Smith opens with a poem called “That Chile Emmett Till in That Casket.” The speaker’s language is colloquial, conversational—one of many personae Smith takes on in this book. For Smith, ventriloquism is empathy, and here she speaks as an African-American mother holding up the image of the murdered Till as a warning to her son:
See what happen when you don’t be careful? She meant white men could
turn you into a stupid reason for a suit …
The idea of transformation is central to Incendiary Art. Here, an unguarded life can become a mere occasion, a “stupid reason” for a funeral suit. A human life becomes an object lesson, yet another martyr’s mute warning. The only picture in the house, aside from the photo of Emmett Till, is that of the “glowing Jesus”—the ultimate symbol of murdered martyrdom. As the mother, speaking to her son, Smith writes: “there were / no pictures of you anywhere. You sparked no moral. You were alive.” The bleak options are anonymity and martyrdom.
The iconography of a “blue-eyed Jesus” starkly contrasts with the many other brutalized people of color who populate these poems, including Emmett Till, Rodney King, members of Operation Move, and four little girls in a Birmingham church. In “Incendiary Art: Birmingham, 1963,” Smith writes about these four girls: “Baby girls burn, boom. The Lord / dangles, festive and helpless.” In the face of such constant and savage violence, Jesus’s “azure-eyed swoop” seems decidedly remote, offering only the distant promise of redemption in “the next world.”

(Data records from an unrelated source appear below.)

(** From the keyword matching to the [return]: collect, sort, cut. *)
Definition rank (documents : list Document.t) (user_query : string)
    (top_k : Z) : list scored :=
  let query_lower := PyStr.lower user_query in
  let query_words : gset string := list_to_set (PyStr.split query_lower) in
  let relevant_chunks := flat_map (doc_candidates query_words top_k) documents in
  PyList.slice_to top_k (PyList.sort_desc score relevant_chunks).

(** The documents linked to a conversation, as the two queries give them. *)
Definition linked_documents (db : Db.t) (conversation_id : Z) : list Document.t :=
  let doc_links :=
    filter (λ l, ConversationDocument.conversation_id l = conversation_id)
           (Db.conversation_documents db) in
  let document_ids := map ConversationDocument.document_id doc_links in
  filter (λ d, Document.id d ∈ document_ids) (Db.documents db).

(** [retrieve_relevant_chunks] *)
Definition retrieve_relevant_chunks (db : Db.t) (conversation_id : Z)
    (user_query : string) (top_k : Z) : list string :=
  match Db.first (λ c, Conversation.id c =? conversation_id)
                 (Db.conversations db) with
  | None => []
  | Some conversation =>
      if negb (String.eqb (Conversation.mode conversation) "rag") then []
      else
        let doc_links :=
          filter (λ l, ConversationDocument.conversation_id l = conversation_id)
                 (Db.conversation_documents db) in
        match doc_links with
        | [] => []
        | _ => map text (rank (linked_documents db conversation_id)
                              user_query top_k)
        end
  end.

(** [enumerate(l, i)] *)
Fixpoint enumerate {A} (i : Z) (l : list A) : list (Z * A) :=
  match l with
  | [] => []
  | x :: l' => (i, x) :: enumerate (i + 1) l'
  end.

(** [f"[{i}] {chunk}\n\n"] *)
Definition item (p : Z * string) : string :=
  "[" +:+ PyStr.of_int p.1 +:+ "] " +:+ p.2 +:+ PyStr.nl +:+ PyStr.nl.

Definition preamble : string :=
  "Relevant context from documents:" +:+ PyStr.nl +:+ PyStr.nl.

(** [construct_rag_context] after the retrieval: the formatting of the
    chunks. *)
Definition format_context (chunks : list string) : string :=
  match chunks with
  | [] => ""
  | _ => foldl (λ context p, context +:+ item p) preamble (enumerate 1 chunks)
  end.

(** [construct_rag_context] *)
Definition construct_rag_context (db : Db.t) (conversation_id : Z)
    (user_query : string) : string :=
  format_context (retrieve_relevant_chunks db conversation_id user_query 3).


(** The loop of [chunk_document] over the sentences: the chunks so far
    and the current chunk. *)
Fixpoint chunk_loop (chunk_size : Z) (sentences : list string)
    (chunks : list Document.chunk) (current_chunk : string)
    : list Document.chunk * string :=
  match sentences with
  | [] => (chunks, current_chunk)
  | sentence :: rest =>
      let sentence := PyStr.strip sentence in
      if negb (PyStr.truthy sentence)
      then chunk_loop chunk_size rest chunks current_chunk
      else if PyStr.len current_chunk + PyStr.len sentence <? chunk_size
      then chunk_loop chunk_size rest chunks
             (current_chunk +:+ (sentence +:+ ". "))
      else chunk_loop chunk_size rest
             (if PyStr.truthy current_chunk
              then chunks ++ [ {["text" := PyStr.strip current_chunk]} ]
              else chunks)
             (sentence +:+ ". ")
  end.

(** [chunk_document] *)
Definition chunk_document (content : string) (chunk_size : Z)
    : list Document.chunk :=
  let '(chunks, current_chunk) :=
    chunk_loop chunk_size (PyStr.split_on "." content) [] "" in
  if PyStr.truthy current_chunk
  then chunks ++ [ {["text" := PyStr.strip current_chunk]} ]
  else chunks.
End RAGService.

(** ** [conversation_service.py] *)

Module ConversationService.

(** [ConversationCreate] *)
Record ConversationCreate : Type := {
  first_message : string;
  mode : string;
  document_ids : option (list Z)
}.

Record t : Type := { llm_service : LLMService.t }.

(** [ConversationService()] *)
Definition init (c : LLMService.provider) : t :=
  {| llm_service := LLMService.init c |}.

(** [query(Message).filter(...).order_by(Message.created_at).all()]:
    by ascending time stamp, rows with equal stamps in table order. *)
Definition conversation_messages (db : Db.t) (conversation_id : Z)
    : list Message.t :=
  PyList.sort_desc (λ m, - Message.created_at m)
    (filter (λ m, Message.conversation_id m = conversation_id)
            (Db.messages db)).

Definition instruction : string :=
  "You are a helpful assistant that answers questions based on "
  +:+ "the provided context. Use only the information from the context "
  +:+ "to answer. If the context doesn't contain the answer, say so."
  +:+ PyStr.nl +:+ PyStr.nl.

(** [_generate_response], the RAG step: the system prompt. *)
Definition system_prompt_for (db : Db.t) (conversation_id : Z)
    (user_message mode : string) : option string :=
  if String.eqb mode "rag"
  then
    let context := RAGService.construct_rag_context db conversation_id user_message in
    if PyStr.truthy context then Some (instruction +:+ context) else None
  else None.

(** [_generate_response], up to the truncation: the list handed to
    [truncate_messages]. *)
Definition untruncated_history (db : Db.t) (conversation_id : Z)
    (user_message : string) : list LLMService.message :=
  let messages := conversation_messages db conversation_id in
  let message_history :=
    map (λ msg, LLMService.mk_message (Message.role msg) (Message.content msg))
        messages in
  message_history ++ [LLMService.mk_message "user" user_message].

Definition max_context (self : t) : Z :=
  LLMService.max_context_tokens (llm_service self)
  - LLMService.max_tokens (llm_service self).

(** The [messages] argument of the call of [generate_response]. *)
Definition message_history (self : t) (db : Db.t) (conversation_id : Z)
    (user_message : string) : list LLMService.message :=
  LLMService.truncate_messages
    (untruncated_history db conversation_id user_message)
    (max_context self) true.

(** The response dict of the [except] branch. *)
Definition fallback (e : string) : LLMService.response :=
  {| LLMService.content := "I apologize, but I encountered an error: " +:+ e;
     LLMService.tokens_used := 0;
     LLMService.model_used := None |}.

(** The assistant row built from a response dict.  [now] is the
    store's clock. *)
Definition assistant_row (db : Db.t) (now : Z) (conversation_id : Z)
    (response : LLMService.response) : Message.t :=
  {| Message.id := Db.next_id (map Message.id (Db.messages db));
     Message.conversation_id := conversation_id;
     Message.role := "assistant";
     Message.content := LLMService.content response;
     Message.tokens_used := LLMService.tokens_used response;
     Message.model_used := LLMService.model_used response;
     Message.created_at := now |}.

Smith is concerned with the current world—especially the iconography of representation in popular culture. In one poem, for example, she speaks as “Mammy Two Shoes,” the black maid who in the Tom and Jerry cartoons is reduced to mere synecdoche: a pair of shuffling slippers and bumbling servitude.
A great stage performer and a former national slam poetry champion, Smith is also a performer on the page. But here, perhaps more than in any of her previous books, the linguistic performance is always in the service of her subject. Even under the smothering pall of elegy, Smith’s language dazzles with the flash and heat of explosive diction, pulsing across the sonic wordscape. This book contains poetry of witness, yes, but also of outrage and indignation, a refusal to ignore the undertow of racist violence that has always accompanied our national history.
In the variety of poetic forms alone, Smith’s book is masterful: she writes elegies; sonnets (there are five sonnets titled “Emmett Till: Choose Your Own Adventure,” as if the eponymous victim had much choice, as if he really could have chosen); sestinas; and ghazals, all animated by incandescent language.
For example, in a stunning act of prosopopoeia, in “Incendiary Art: Tulsa, 1921,” Smith speaks from beyond the grave as a young man who, long before his murder in the Tulsa race riot of 1921, notices that “a branch droops, / already weary with me.” This man is rendered “numb / witness to what bullets shuck,” he who can already “smell three hundred / silences.” The number here is significant since the official state death count of the riot in 1921 was a mere 39, but at the time the Red Cross—and a 1990s commissioned review of the riot—placed the actual toll at 300. The massacre was effectively expunged from textbooks and newspapers, largely forgotten in the public record.
While deeply rooted in history, this book couldn’t be timelier; Incendiary Art is a book for the present, a howl into the chill indifference of the steady stream of news headlines about unarmed black men and women brutalized with impunity, often by officers of the law.
President Obama may have been right that we all share the same title “citizen,” but we have not all had access to the same rights and protections. As another grieving mother laments late in the book, the police are “armed with what they think are the rules,” and then, “Lord what are the rules?”
In an age of inconvenient “truths” and alternative facts, the fierce empathy and blazing truth of Incendiary Art has never been more necessary. These poems demand a reckoning.